What price level confirms a Bitcoin breakout?

A weekly close above **$109,300** is the immediate confirmation level. Breaking this resistance would likely accelerate momentum and open the path toward new all-time highs. Sustained trading above $112,000 would confirm full price discovery mode.

How reliable is the % Supply Active (30D Change) metric?

It's considered a high-signal metric among on-chain analysts. Its ability to capture shifts in holder behavior makes it valuable for identifying accumulation phases and potential inflection points ahead of major moves.

Could Bitcoin pull back instead of breaking out?

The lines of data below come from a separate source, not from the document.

(* ===== verification/Journal.v ===== *)
(** The authority journal at the level of records: which lifecycle transition
    a record may make ([valid_recovered_transition]), the fold that rebuilds
    the authority state from a record sequence ([fold_operation_record]), the
    cached validation and application that the writer runs before and after
    each append ([validate_cached_record], [apply_cached_record]), and the
    [OperationJournal] interface (agent-contracts/operation.rs) with the
    contract that Core relies on. The folds are those of agent-storage/lib.rs. *)

From stdpp Require Export sorting fin_maps.
From S2P Require Import Prelude Text Digest Operation.

(** ** Lifecycle order *)

Definition valid_recovered_transition (previous next : OperationState) : bool :=
  let accepted :=
    match previous, next with
    | Accepted, Executing _ => true
    | Accepted, Terminal None _ => true
    | _, _ => false
    end in
  let executing_prepared :=
    match previous, next with
    | Executing (Some l), Prepared r => bool_decide (l = r)
    | _, _ => false
    end in
  let executing_terminal :=
    match previous, next with
    | Executing None, Terminal None _ => true
    | Executing (Some _), Terminal None CompletedValue => true
    | Executing (Some l), Terminal (Some r) _ => bool_decide (l = r)
    | _, _ => false
    end in
  let prepared_commit :=
    match previous, next with
    | Prepared l, CommitStarted r => bool_decide (l = r)
    | _, _ => false
    end in
  accepted || executing_prepared || executing_terminal || prepared_commit
  || match previous, next with
     | Prepared l, Terminal (Some r) _ => bool_decide (l = r)
     | _, _ => false
     end
  || match previous, next with
     | CommitStarted l, Terminal (Some r) _ => bool_decide (l = r)
     | _, _ => false
     end
  || bool_decide (previous = next).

Yes. If buying momentum stalls and BTC fails to reclaim $109,300, a retest of support at **$103,600–$100,000** is possible. However, given the strength of recent weekly closes and supportive macro conditions, such a move would likely be temporary.

What triggered the last Bitcoin rally in late 2024?

The late 2024 rally followed similar conditions: declining active supply, strong support holds, rising institutional inflows via ETFs, and improving macroeconomic sentiment. These factors combined to spark sustained upward momentum.

Final Outlook: A Breakout Is Brewing

Bitcoin is once again approaching a make-or-break moment. With on-chain data showing signs of accumulation, technical structure favoring continuation, and macro conditions turning supportive, the stage is set for another explosive move.

The -17% drop in 30-day active supply is not a red flag—it's a potential green light. History shows that when fewer coins move and holder conviction strengthens, the resulting breakout can be powerful.

All eyes are now on BTC’s next decisive move. Will it finally surpass $112,000 and enter uncharted territory? Or will it retest support before trying again? Either way, one thing is clear: Bitcoin is poised for volatility, and smart investors are positioning accordingly.